_Task:_
Whenever the word "true" turns up in a line of the data below, copy that line.

(Stored data)
Lemma transform_field_loop_ext fs path input output :
  (∀ k w, bm_get k input = Some w → (jdepth w < d)%nat) →
  transform_field_loop rec1 fs path input output
  = transform_field_loop rec2 fs path input output.
Proof.
  revert input output. induction fs as [|[n t] fs IH]; intros input output Hin; simpl; [done|].
  apply bind_ext; [done|]. intros [v input'] [Hv ->]%take_Ok.
  rewrite Hrec by eauto. apply bind_ext; [done|]. intros c _. apply IH.
  intros k w. rewrite bm_get_remove. case_match; [done|]. apply Hin.
Qed.

Lemma transform_fields_ext fs v path :
  (∀ m k w, v = JObject m → bm_get k m = Some w → (jdepth w < d)%nat) →
  transform_fields rec1 fs v path = transform_fields rec2 fs v path.
Proof.
  intros Hv. unfold transform_fields. apply bind_ext; [done|]. intros m ->%object_Ok.
  rewrite transform_field_loop_ext; [done|]. eauto.
Qed.

Lemma transform_elements_ext t path i l :
  (∀ w, w ∈ l → (jdepth w < d)%nat) →
  transform_elements rec1 t path i l = transform_elements rec2 t path i l.
Proof.
  revert i. induction l as [|w l IH]; intros i Hl; simpl; [done|].
  rewrite Hrec by (apply Hl; set_solver). rewrite IH by set_solver. done.
Qed.
End fields.

Lemma object_entry_depth v m k w :
  (jdepth (JObject m) ≤ jdepth v)%nat → bm_get k m = Some w → (jdepth w < jdepth v)%nat.
Proof. intros Hm Hw%bm_get_elem. apply jdepth_object in Hw. lia. Qed.
Lemma from_json_sound defs sp t j v :
  json_wf j → from_json t j defs sp = Ok v → json_data defs t ∧ vty defs t v.
Proof.
  unfold from_json, convert. intros Hwf H. res_inv. destruct a. split.
  - by apply validate_json_type_iff.
  - by eapply transform_comes_back.
Qed.

Lemma from_json_to_json defs sp sp' t j v :
  json_wf j → from_json t j defs sp = Ok v → to_json t v defs sp' = Ok j.
Proof.
  unfold from_json, to_json, convert. intros Hwf H. res_inv. rewrite Ha. simpl.
  eapply transform_comes_back in H as [_ ->]; done.
Qed.

(** ** Main theorems *)

(** A value accepted from JSON has the declared type, and the type is a data type. *)
Theorem from_json_typed defs sp t j v :
  json_wf j → from_json t j defs sp = Ok v → json_data defs t ∧ vty defs t v.
Proof. apply from_json_sound. Qed.

Definition sample_json : Json := jobj [("body", JString s! "hi")].

Lemma from_json_typed_witness :
  from_json (TNamed s! "Note") sample_json sample_definitions empty_span = Ok sample_note ∧
  json_data sample_definitions (TNamed s! "Note") ∧
  vty sample_definitions (TNamed s! "Note") sample_note.
Proof.
  split; [vm_compute; reflexivity|].
  apply (from_json_typed sample_definitions empty_span (TNamed s! "Note") sample_json).
  - apply jobj_wf. repeat constructor.
  - vm_compute. reflexivity.
Defined.

(** C6. Converting a JSON value to a typed value and back returns the JSON value: the inward
    conversion loses nothing. *)
Theorem json_boundary_roundtrip defs sp sp' t j v :
  json_wf j → from_json t j defs sp = Ok v → to_json t v defs sp' = Ok j.
Proof. apply from_json_to_json. Qed.

Lemma json_boundary_roundtrip_witness :
  to_json (TNamed s! "Note") sample_note sample_definitions empty_span = Ok sample_json.
Proof.
  apply (json_boundary_roundtrip sample_definitions empty_span).
  - apply jobj_wf. repeat constructor.
  - vm_compute. reflexivity.
Defined.
(** yao/src/sema.rs:4066-4084 [collect_named_dependencies], and 4060-4064
    [named_dependencies]. *)
Fixpoint named_dependencies (ty : Ty) : list str :=
  match ty with
  | TNamed name => [name]
  | TList inner | TMap inner | TOption inner => named_dependencies inner
  | TStructuralRecord fields => concat (map (λ nt, named_dependencies nt.2) fields)
  | TResult ok error => named_dependencies ok ++ named_dependencies error
  | TProgram output _ => named_dependencies output
  | _ => []
  end.

(** yao/src/sema.rs:4222-4228 [resource_fields]. *)
Definition resource_fields (actual limit : N) (span : SourceSpan) : Diagnostic :=
  diag ResourceLimit "field count {actual} exceeds {limit}" [ANum actual; ANum limit] span.

Section identifiers.
Context `{CharClass}.

(** yao/src/sema.rs:3920-3927 [is_identifier]. *)
Definition is_identifier (value : str) : bool :=
  match value with
  | [] => false
  | first :: rest =>
      (is_alphabetic first || (first =? 95))
      && forallb (λ c, is_alphanumeric c || (c =? 95) || (c =? 45)) rest
  end.

(** yao/src/sema.rs:3900-3910 [expect_binding_name]. *)
Definition expect_binding_name (e : Expr) : R str :=
  name ← expect_symbol e "binding name must be a symbol without '$'";
  if match name with 36 :: _ => true | _ => false end || negb (is_identifier name) then
    Err (diag UnknownName "invalid binding name '{name}'" [AStr name] (espan e))
  else Ok name.
End identifiers.

(** ** Effects and types *)

(** The loop of [parse_effects]: each effect parsed by [parse1] and inserted once. *)
Definition collect_effects (parse1 : Expr → R Effect) : list Expr → EffectSet → R EffectSet :=
  fix go l effects :=
    match l with
    | [] => Ok effects
    | e :: r =>
        effect ← parse1 e;
        if es_contains effect effects then
          Err (diag DuplicateName "duplicate effect declaration" [] (espan e))
        else go r (es_insert effect effects)
    end.

(** One iteration of yao/src/sema.rs:3691-3740 [parse_effects]. *)
Fixpoint parse_effect (e : Expr) : R Effect :=
  match e with
  | EAtom _ =>
      if match as_symbol e with Some s => s =s s! "infer" | None => false end then Ok EInfer
      else Err (diag TypeMismatch "effect must be infer or a list" [] (espan e))
  | EList items span =>
      match items with
      | [] => Err (diag InvalidType "effect list has no kind" [] span)
      | k :: rest =>
          match as_symbol k with
          | None => Err (diag InvalidType "effect list has no kind" [] span)
          | Some kind =>
              if (kind =s s! "tool") || (kind =s s! "host") then
                match rest with
                | [name_expr] =>
                    name ← expect_symbol name_expr "effect name must be a symbol";
                    Ok (if kind =s s! "tool" then ETool name else EHost name)
                | _ => Err (diag InvalidType "{kind} effect requires one name" [AStr kind] span)
                end
              else if kind =s s! "program" then
                EProgram <$> collect_effects parse_effect rest []
              else Err (diag InvalidType "unknown effect kind '{other}'" [AStr kind] (espan k))
          end
      end
  end.

(** yao/src/sema.rs:3691-3740 [parse_effects]. *)
Definition parse_effects (l : list Expr) : R EffectSet := collect_effects parse_effect l [].

Section types.
Context `{CharClass}.

(** yao/src/sema.rs:3597-3617 [parse_type, a symbol]. *)
Definition parse_type_name (name : str) (span : SourceSpan) : R Ty :=
  if name =s s! "Nil" then Ok TNil
  else if name =s s! "Bool" then Ok TBool
  else if name =s s! "Int" then Ok TInt
  else if name =s s! "Float" then Ok TFloat
  else if name =s s! "String" then Ok TString
  else if name =s s! "Bytes" then Ok TBytes
  else if name =s s! "Json" then Ok TJson
  else if name =s s! "EvidenceCandidate" then Ok TEvidenceCandidate
  else if name =s s! "OutcomeCandidate" then Ok TOutcomeCandidate
  else if name =s s! "ContextTransaction" then Ok TContextTransaction
  else if is_identifier name then Ok (TNamed name)
  else Err (diag InvalidType "invalid type '{other}'" [AStr name] span).

(** yao/src/sema.rs:3596-3689 [parse_type]. *)
Fixpoint parse_type (e : Expr) : R Ty :=
  match e with
  | EAtom a =>
      match as_symbol e with
      | Some name => parse_type_name name (espan e)
      | None => Err (diag TypeMismatch "type must be a symbol or parameterized list" [] (espan e))
      end
  | EList items span =>
      match items with
      | [] => Err (diag InvalidType "parameterized type has no constructor" [] span)
      | c :: args =>
          match as_symbol c with
          | None => Err (diag InvalidType "parameterized type has no constructor" [] span)
          | Some constructor =>
              if constructor =s s! "Ref" then
                match args with
                | [inner] => TRef <$> expect_symbol inner "Ref kind must be a symbol"
                | _ => Err (diag InvalidType "{constructor} requires one type argument"
                              [AStr constructor] span)
                end
              else if (constructor =s s! "List") || (constructor =s s! "Map")
                      || (constructor =s s! "Option") then
                match args with
                | [inner] =>
                    t ← parse_type inner;
                    Ok (if constructor =s s! "List" then TList t
                        else if constructor =s s! "Map" then TMap t else TOption t)
                | _ => Err (diag InvalidType "{constructor} requires one type argument"
                              [AStr constructor] span)
                end
              else if constructor =s s! "Result" then
                match args with
                | [ok; error] =>
                    t1 ← parse_type ok; t2 ← parse_type error; Ok (TResult t1 t2)
                | _ => Err (diag InvalidType "Result requires success and error types" [] span)
                end
              else if constructor =s s! "Program" then
                match args with
                | [output; effects] =>
                    effect_items ← expect_list effects "Program effects must be a list";
                    if head_is effect_items s! "effects" then
                      t ← parse_type output;
                      es ← parse_effects (tail effect_items);
                      Ok (TProgram t es)
                    else Err (diag InvalidType "Program second argument must be (effects ...)" []
                                (espan effects))
                | _ => Err (diag InvalidType "Program requires output type and (effects ...)" []
                              span)
                end
              else Err (diag InvalidType "unknown type constructor '{other}'" [AStr constructor]
                          (espan c))
          end
      end
  end.
End types.

(** ** Type declarations *)

Section declarations.
Context `{CharClass} (limits : AnalysisLimits).

(** The loop of [parse_field_definitions]; [names] are the fields seen. *)
Fixpoint parse_fields (l : list Expr) (names : list str) : R (list FieldDefinition) :=
  match l with
  | [] => Ok []
  | e :: r =>
      items ← expect_list e "field definition must be (NAME TYPE)";
      match items with
      | [name_expr; type_expr] =>
          name ← expect_symbol name_expr "field name must be a symbol";
          if negb (is_identifier name) || bs_contains name names then
            Err (diag DuplicateName "invalid or duplicate field '{name}'" [AStr name]
                   (espan name_expr))
          else
            ty ← parse_type type_expr;
            rest ← parse_fields r (bs_insert name names);
            Ok (mkField name ty (espan e) :: rest)
      | _ => Err (diag InvalidType "field definition must contain NAME and TYPE" [] (espan e))
      end
  end.

(** yao/src/sema.rs:3451-3488 [parse_field_definitions]. *)
Definition parse_field_definitions (l : list Expr) : R (list FieldDefinition) :=
  if max_fields limits <? len l then
    Err (resource_fields (len l) (max_fields limits)
           (match l with e :: _ => espan e | [] => empty_span end))
  else parse_fields l [].

(** yao/src/sema.rs:3396-3424 [parse_type_definitions, the variants of a union]. *)
Fixpoint parse_variants (l : list Expr) (names : list str) : R (list VariantDefinition) :=
  match l with
  | [] => Ok []
  | e :: r =>
      parts ← expect_list e "union variant must be a list";
      match parts with
      | [] => Err (diag InvalidType "union variant has no name" [] (espan e))
      | name_expr :: fields_expr =>
          name ← expect_symbol name_expr "union variant name must be a symbol";
          if negb (is_identifier name) || bs_contains name names then
            Err (diag DuplicateName "invalid or duplicate union variant '{variant_name}'"
                   [AStr name] (espan name_expr))
          else
            fields ← parse_field_definitions fields_expr;
            rest ← parse_variants r (bs_insert name names);
            Ok (mkVariant name fields (espan e) :: rest)
      end
  end.

(** yao/src/sema.rs:3389-3445 [parse_type_definitions, one definition]. *)
Definition parse_definition (kind name : str) (declaration : Expr) (parts : list Expr)
    : R TypeDefinition :=
  if kind =s s! "record" then
    fields ← parse_field_definitions (drop 2 parts);
    Ok (DRecord name fields (espan declaration))
  else if kind =s s! "union" then
    variants ← parse_variants (drop 2 parts) [];
    match variants with
    | [] => Err (diag InvalidType "union '{name}' must define at least one variant" [AStr name]
                   (espan declaration))
    | _ => Ok (DUnion name variants (espan declaration))
    end
  else Err (diag InvalidType "unknown type declaration kind '{other}'" [AStr kind]
              (match parts with e :: _ => espan e | [] => empty_span end)).

(** yao/src/sema.rs:3358-3388 [parse_type_definitions, one declaration]. *)
Definition parse_type_declaration (output : Definitions) (declaration : Expr) : R Definitions :=
  parts ← expect_list declaration "type declaration must be a list";
  match head_symbol parts, parts !! 1%nat with
  | None, _ => Err (diag InvalidType "type declaration has no kind" [] (espan declaration))
  | _, None => Err (diag InvalidType "type declaration has no name" [] (espan declaration))
  | Some kind, Some name_expr =>
      name ← expect_symbol name_expr "type name must be a symbol";
      if is_builtin_type name || negb (is_identifier name) then
        Err (diag InvalidType "invalid or reserved type name '{name}'" [AStr name]
               (espan name_expr))
      else if bm_contains name output then
        Err (diag DuplicateName "duplicate type '{name}'" [AStr name] (espan name_expr))
      else
        definition ← parse_definition kind name declaration parts;
        Ok (bm_insert name definition output)
  end.

(** yao/src/sema.rs:3352-3449 [parse_type_definitions]. *)
Definition parse_type_definitions (e : Expr) : R Definitions :=
  items ← expect_list e "types must be a list";
  foldM parse_type_declaration [] (tail items).
End declarations.

(** ** Checks on type declarations *)

Section checks.
Context (definitions : Definitions).

(** yao/src/sema.rs:3511-3534 [validate_type_names]. *)
Fixpoint validate_type_names (ty : Ty) (span : SourceSpan) : R unit :=
  match ty with
  | TNamed name =>
      if bm_contains name definitions then Ok tt
      else Err (diag InvalidType "unknown type '{name}'" [AStr name] span)
  | TList inner | TMap inner | TOption inner => validate_type_names inner span
  | TStructuralRecord fields => try_each (λ nt, validate_type_names nt.2 span) fields
  | TResult ok error => _ ← validate_type_names ok span; validate_type_names error span
  | TProgram output _ => validate_type_names output span
  | _ => Ok tt
  end.

(** yao/src/sema.rs:3536-3566 [contains_nonforgeable_type].  [fuel] bounds the nesting
    of named types; [visiting] grows with it, so one unit per definition is enough. *)
Fixpoint nonforgeable (fuel : nat) : list str → Ty → bool :=
  fix go (visiting : list str) (ty : Ty) {struct ty} : bool :=
    match ty with
    | TEvidenceCandidate | TOutcomeCandidate | TContextTransaction | TRef _ | TProgram _ _ => true
    | TList inner | TMap inner | TOption inner => go visiting inner
    | TStructuralRecord fields => existsb (λ nt, go visiting nt.2) fields
    | TResult ok error => go visiting ok || go visiting error
    | TNamed name =>
        if bs_contains name visiting then false
        else match bm_get name definitions, fuel with
             | Some definition, S n =>
                 existsb (nonforgeable n (bs_insert name visiting)) (definition_types definition)
             | _, _ => false
             end
    | _ => false
    end.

_The completed task:_
  if match name with 36 :: _ => true | _ => false end || negb (is_identifier name) then
    | TEvidenceCandidate | TOutcomeCandidate | TContextTransaction | TRef _ | TProgram _ _ => true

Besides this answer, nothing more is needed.